- **Assignment**
For this listing, the lines between the one holding "- apply keeps_t8, safe_timed." and the one holding "Lemma motor_ok : peripheral_ok motor.", inclusive, must be set down exactly.

- **Data for review**
┄┄┄┄┄┄┄┄┄┄

(** ** The table [peripherals] *)
Definition peripheral_ok (p : peripheral_ops (brick H)) : Prop :=
  (∀ c, reset p = Some c → ok c) ∧ (∀ c, update_time p = Some c → ok c) ∧
  (∀ rst, ok rst → ok (read_fd p rst)) ∧ (∀ c, check_irq_op p = Some c → ok c).
Ltac peripheral := unfold peripheral_ok; split_and!; cbn [reset update_time read_fd check_irq_op];
  lazymatch goal with
  | |- ∀ c, None = Some c → _ => intros c Hc; discriminate Hc
  | |- ∀ c, Some _ = Some c → _ => intros c [= <-]
  | |- ∀ rst, _ → keeps _ (no_read_fd _) => intros rst Hrst; apply keeps_undefined
  | |- _ => idtac
  end.
Lemma safe_any {S A} (inv : S → Prop) (f : S → A) : safe_op inv (λ _, True) (look f).
Proof. apply safe_look. intros s Hs. exact I. Qed.

Lemma serial_ok : peripheral_ok serial.
Proof.
  unfold serial. peripheral.
  - apply keeps_ser, safe_timed. intros s c Hs Hc. apply ser_reset_ok.
  - unfold ser_update. apply (keeps_bind (λ _, True)); [apply keeps_gets; done|]. intros s _.
    apply (keeps_bind (λ _, True)); [apply keeps_gets; done|]. intros c _.
    apply (keeps_bind (λ rx, ∀ x, rx = Some x → byte x)).
    + apply keeps_if; [|apply keeps_ret; done]. apply keeps_on_host.
      intros h x Hx. destruct (h_ir h) as [rx h'] eqn:E. cbn in Hx. subst. exact (h_ir_byte _ _ _ E).
    + intros rx Hrx. apply keeps_ser, safe_act. intros s' c' Hs Hc. apply ser_update_ok; assumption.
  - apply keeps_ser, safe_any.
Qed.
Lemma periph_ops_ok : peripheral_ok periph_ops.
Proof.
  unfold periph_ops. peripheral. intros rst Hrst. unfold periph_message, periph_read_fd.
  apply (keeps_bind (λ _, True)).
  - apply keeps_periph_cmd.
  - intros c _. apply keeps_if; [|apply keeps_ret; exact I].
    apply (keeps_bind (λ _, True)); [exact Hrst|]. intros _ _.
    apply keeps_set_board. intros m Hm. destruct (wf_board m Hm). constructor; assumption.
Qed.
Lemma timer16_ops_ok : peripheral_ok timer16.
Proof.
  unfold timer16. peripheral.
  - apply keeps_t16, safe_timed. intros. apply t16_reset_ok; assumption.
  - apply keeps_t16, safe_try. intros. apply t16_update_ok; assumption.
  - apply keeps_t16, safe_any.
Qed.
Lemma timer8_ops_ok : peripheral_ok timer8.
Proof.
  unfold timer8. peripheral.
  - apply keeps_t8, safe_timed. intros. apply t8_reset_ok; assumption.
  - apply keeps_t8, safe_try. intros. apply t8_update_ok; assumption.
  - apply keeps_t8, safe_any.
Qed.
Ltac chars := repeat (apply (keeps_bind (λ _, True)); [apply keeps_waiting_char|intros ? _]).
Lemma buttons_ops_ok : peripheral_ok buttons_ops.
Proof.
  unfold buttons_ops. peripheral.
  - apply keeps_btn, safe_change. intros b Hb. unfold btn_reset, btn_regs_ok. cbn. split_and!; apply byte_const; done.
  - intros rst Hrst. unfold btn_message. chars. apply keeps_btn, safe_act. intros. apply btn_read_ok; assumption.
  - apply keeps_btn, safe_latch. intros b Hb. split; [apply btn_irq_ok, Hb|exact I].
Qed.
Lemma lcd_ops_ok : peripheral_ok lcd_ops.
Proof. unfold lcd_ops. peripheral. Qed.
Lemma adsensor_ok : peripheral_ok adsensor.
Proof.
  unfold adsensor. peripheral.
  - apply keeps_ad, safe_change, ad_reset_ok.
  - apply keeps_ad, safe_try. intros. apply ad_update_ok; assumption.
  - intros rst Hrst. unfold ad_message. chars. apply keeps_ad. intros s c Hs Hc.
    pose proof (ad_read_ok (s8 a) (s8 a0) (s8 a1) (s8 a2) s Hs).
    destruct (ad_read_fd _ _ _ _ s); [|exact I]. cbn. auto.
  - apply keeps_ad, safe_any.
Qed.
Lemma watchdog_ok : peripheral_ok watchdog.
Proof.
  unfold watchdog. peripheral.
  - apply keeps_wdog, safe_timed. intros. apply wdog_reset_ok; assumption.
  - apply keeps_wdog, safe_act. intros. apply wdog_update_ok; assumption.
  - apply keeps_wdog. intros w c' Hw Hc'. pose proof (wdog_irq_ok w c' Hw Hc').
    destruct (wdog_check_irq w c') as [[w' c''] i]. naive_solver.
Qed.
Lemma firmware_ok : peripheral_ok firmware.
Proof.
  unfold firmware. peripheral; try (apply keeps_ret; exact I).
  intros rst Hrst. unfold firm_message. apply (keeps_bind (λ _, True)); [apply keeps_read_line|].
  intros name _. apply (keeps_bind (λ file, ∀ l, file = Some l → Forall byte l)).
  - apply keeps_gets. intros m Hm l. apply h_open_bytes.
  - intros file Hf. apply keeps_load_with. intros mem t u mem' t' Hm.
    destruct (firm_load file mem t) as [[mem1 t1]|] eqn:E; [|discriminate]. intros [= _ <- _].
    exact (firm_load_ok _ _ _ _ _ Hf Hm E).
Qed.
Lemma motor_ok : peripheral_ok motor.
Proof. unfold motor. peripheral. apply keeps_motors, safe_act. intros. apply motor_time_ok; assumption. Qed.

┄┄┄┄┄┄┄┄┄┄

- **Answer to this problem**
  - apply keeps_t8, safe_timed. intros. apply t8_reset_ok; assumption.
  - apply keeps_t8, safe_try. intros. apply t8_update_ok; assumption.
  - apply keeps_t8, safe_any.
Qed.
Ltac chars := repeat (apply (keeps_bind (λ _, True)); [apply keeps_waiting_char|intros ? _]).
Lemma buttons_ops_ok : peripheral_ok buttons_ops.
Proof.
  unfold buttons_ops. peripheral.
  - apply keeps_btn, safe_change. intros b Hb. unfold btn_reset, btn_regs_ok. cbn. split_and!; apply byte_const; done.
  - intros rst Hrst. unfold btn_message. chars. apply keeps_btn, safe_act. intros. apply btn_read_ok; assumption.
  - apply keeps_btn, safe_latch. intros b Hb. split; [apply btn_irq_ok, Hb|exact I].
Qed.
Lemma lcd_ops_ok : peripheral_ok lcd_ops.
Proof. unfold lcd_ops. peripheral. Qed.
Lemma adsensor_ok : peripheral_ok adsensor.
Proof.
  unfold adsensor. peripheral.
  - apply keeps_ad, safe_change, ad_reset_ok.
  - apply keeps_ad, safe_try. intros. apply ad_update_ok; assumption.
  - intros rst Hrst. unfold ad_message. chars. apply keeps_ad. intros s c Hs Hc.
    pose proof (ad_read_ok (s8 a) (s8 a0) (s8 a1) (s8 a2) s Hs).
    destruct (ad_read_fd _ _ _ _ s); [|exact I]. cbn. auto.
  - apply keeps_ad, safe_any.
Qed.
Lemma watchdog_ok : peripheral_ok watchdog.
Proof.
  unfold watchdog. peripheral.
  - apply keeps_wdog, safe_timed. intros. apply wdog_reset_ok; assumption.
  - apply keeps_wdog, safe_act. intros. apply wdog_update_ok; assumption.
  - apply keeps_wdog. intros w c' Hw Hc'. pose proof (wdog_irq_ok w c' Hw Hc').
    destruct (wdog_check_irq w c') as [[w' c''] i]. naive_solver.
Qed.
Lemma firmware_ok : peripheral_ok firmware.
Proof.
  unfold firmware. peripheral; try (apply keeps_ret; exact I).
  intros rst Hrst. unfold firm_message. apply (keeps_bind (λ _, True)); [apply keeps_read_line|].
  intros name _. apply (keeps_bind (λ file, ∀ l, file = Some l → Forall byte l)).
  - apply keeps_gets. intros m Hm l. apply h_open_bytes.
  - intros file Hf. apply keeps_load_with. intros mem t u mem' t' Hm.
    destruct (firm_load file mem t) as [[mem1 t1]|] eqn:E; [|discriminate]. intros [= _ <- _].
    exact (firm_load_ok _ _ _ _ _ Hf Hm E).
Qed.
Lemma motor_ok : peripheral_ok motor.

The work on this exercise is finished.